[Saved data entries]
════════

(** X10. Between two iterations of a run from the initial state, either
    nothing is pending and [pendingFrameCount] is 0, or a candidate is pending
    that differs from the stable state, the stable state is no longer
    (Unknown, Unknown), and the count is at least 1 and is either 1 or still
    below [minFrames]; the count never exceeds the number of frames
    processed, and a pending candidate is always the raw state of the frame
    just processed. *)
Theorem machine_variables_between_iterations (t d : number)
    (pre : list FramePacket) (p : FramePacket) (l : Locals) :
  loop t d (minFramesOf d) initialLocals (pre ++ [p]) = Next l ->
  machineInvariant (minFramesOf d) l
  /\ 0 <= pendingFrameCount l <= Z.of_nat (List.length (pre ++ [p]))
  /\ (forall q, pendingState l = Some q -> q = rawStateOf t p).
Proof.
  intros R.
  assert (I0 : machineInvariant (minFramesOf d) initialLocals) by (left; split; reflexivity).
  destruct (machineInvariant_loop t d (minFramesOf d) (pre ++ [p]) initialLocals l 0 I0
              ltac:(simpl; lia) R) as [Inv B].
  split; [exact Inv|]. split; [lia|].
  intros q Hq. rewrite loop_app in R.
  destruct (loop t d (minFramesOf d) initialLocals pre) as [l0|e l0] eqn:R0; [|discriminate].
  simpl in R.
  destruct (loopBody t d (minFramesOf d) l0 p) as [l1|e l1] eqn:E; [|discriminate].
  simpl in R. injection R as ->.
  assert (K : stableState l0 = (unknownC, unknownP) -> pendingState l0 = None).
  { apply (cold_has_no_pending t d (minFramesOf d) pre initialLocals l0); auto. }
  destruct (pending_is_last_raw t d (minFramesOf d) l0 l p K E) as [N|S]; congruence.
Qed.

Lemma machine_variables_between_iterations_witness :
  machineInvariant (minFramesOf half)
    (localsOf (loop DEFAULT_PHONE_THRESHOLD half (minFramesOf half) initialLocals
                 (firstn 14 scenario ++ [frameOf 14 onRail])))
  /\ 0 <= pendingFrameCount
            (localsOf (loop DEFAULT_PHONE_THRESHOLD half (minFramesOf half) initialLocals
                         (firstn 14 scenario ++ [frameOf 14 onRail])))
       <= Z.of_nat (List.length (firstn 14 scenario ++ [frameOf 14 onRail]))
  /\ (forall q,
        pendingState
          (localsOf (loop DEFAULT_PHONE_THRESHOLD half (minFramesOf half) initialLocals
                       (firstn 14 scenario ++ [frameOf 14 onRail]))) = Some q ->
        q = rawStateOf DEFAULT_PHONE_THRESHOLD (frameOf 14 onRail)).
Proof.
  apply (machine_variables_between_iterations DEFAULT_PHONE_THRESHOLD half
           (firstn 14 scenario) (frameOf 14 onRail)).
  vm_compute. reflexivity.
Defined.
(** A [do]-[while] loop with a budget [d] of iterations that every
    iteration but the last spends. *)
Lemma wp_do_while {St} (I : nat -> St -> heap -> Prop) fuel
      (body : St -> go (St * bool)) d s h (Q : St -> heap -> Prop) :
  (d < fuel)%nat ->
  I d s h ->
  (forall d s h, I d s h ->
     wp (body s) h (fun r h' =>
       if snd r then exists d', (d' < d)%nat /\ I d' (fst r) h'
       else Q (fst r) h')) ->
  wp (do_while fuel body s) h Q.
Proof.
  intros Hfuel HI Hbody. revert d s h Hfuel HI.
  induction fuel as [|fuel IH]; intros d s h Hfuel HI; [lia|].
  simpl. apply wp_bind. eapply wp_mono; [by eapply Hbody|].
  intros [s' ok] h'. simpl. destruct ok.
  - intros (d' & Hd' & HI'). apply (IH d'); [lia | done].
  - intros HQ. by apply wp_ret.
Qed.

(** ** The index computation of [nonSquareTranspose] *)

Lemma cycle_next_sigma m j h :
  0 < NumberOfRows m -> 0 <= NumberOfColumns m ->
  NumberOfRows m * NumberOfColumns m <= max_int ->
  0 <= j < NumberOfRows m * NumberOfColumns m ->
  cycle_next m j h = Val (sigma (NumberOfRows m) (NumberOfColumns m) j, h).
Proof.
  set (R := NumberOfRows m). set (C := NumberOfColumns m).
  intros HR HC HN Hj. unfold max_int in HN.
  assert (0 < C) by nia. assert (R <= R * C) by nia. assert (C <= R * C) by nia.
  pose proof (sigma_bound R C j HR Hj) as Hs. unfold sigma in Hs.
  assert (0 <= j mod R < R) by (apply Z.mod_pos_bound; lia).
  assert (0 <= j / R < C).
  { split; [apply Z.div_pos; lia|]. apply Z.div_lt_upper_bound; lia. }
  assert (0 <= j mod R * C < R * C) by nia.
  unfold cycle_next, irem, idiv, bind, ret. fold R C.
  rewrite (to_int_small R), (to_int_small C) by lia.
  destruct (Z.eqb_spec R 0); [lia|].
  rewrite Z.rem_mod_nonneg, Z.quot_div_nonneg by lia.
  rewrite (to_int_small (j mod R)), (to_int_small (j / R)) by lia.
  unfold iadd, imul.
  rewrite (to_int_small (j mod R * C)) by lia.
  rewrite to_int_small by lia. done.
Qed.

════════

Required work:
Exactly and only the lines from the line containing "(d < fuel)%nat ->" through the final line of the records above must be returned.

Answer box:
  (d < fuel)%nat ->
  I d s h ->
  (forall d s h, I d s h ->
     wp (body s) h (fun r h' =>
       if snd r then exists d', (d' < d)%nat /\ I d' (fst r) h'
       else Q (fst r) h')) ->
  wp (do_while fuel body s) h Q.
Proof.
  intros Hfuel HI Hbody. revert d s h Hfuel HI.
  induction fuel as [|fuel IH]; intros d s h Hfuel HI; [lia|].
  simpl. apply wp_bind. eapply wp_mono; [by eapply Hbody|].
  intros [s' ok] h'. simpl. destruct ok.
  - intros (d' & Hd' & HI'). apply (IH d'); [lia | done].
  - intros HQ. by apply wp_ret.
Qed.

(** ** The index computation of [nonSquareTranspose] *)

Lemma cycle_next_sigma m j h :
  0 < NumberOfRows m -> 0 <= NumberOfColumns m ->
  NumberOfRows m * NumberOfColumns m <= max_int ->
  0 <= j < NumberOfRows m * NumberOfColumns m ->
  cycle_next m j h = Val (sigma (NumberOfRows m) (NumberOfColumns m) j, h).
Proof.
  set (R := NumberOfRows m). set (C := NumberOfColumns m).
  intros HR HC HN Hj. unfold max_int in HN.
  assert (0 < C) by nia. assert (R <= R * C) by nia. assert (C <= R * C) by nia.
  pose proof (sigma_bound R C j HR Hj) as Hs. unfold sigma in Hs.
  assert (0 <= j mod R < R) by (apply Z.mod_pos_bound; lia).
  assert (0 <= j / R < C).
  { split; [apply Z.div_pos; lia|]. apply Z.div_lt_upper_bound; lia. }
  assert (0 <= j mod R * C < R * C) by nia.
  unfold cycle_next, irem, idiv, bind, ret. fold R C.
  rewrite (to_int_small R), (to_int_small C) by lia.
  destruct (Z.eqb_spec R 0); [lia|].
  rewrite Z.rem_mod_nonneg, Z.quot_div_nonneg by lia.
  rewrite (to_int_small (j mod R)), (to_int_small (j / R)) by lia.
  unfold iadd, imul.
  rewrite (to_int_small (j mod R * C)) by lia.
  rewrite to_int_small by lia. done.
Qed.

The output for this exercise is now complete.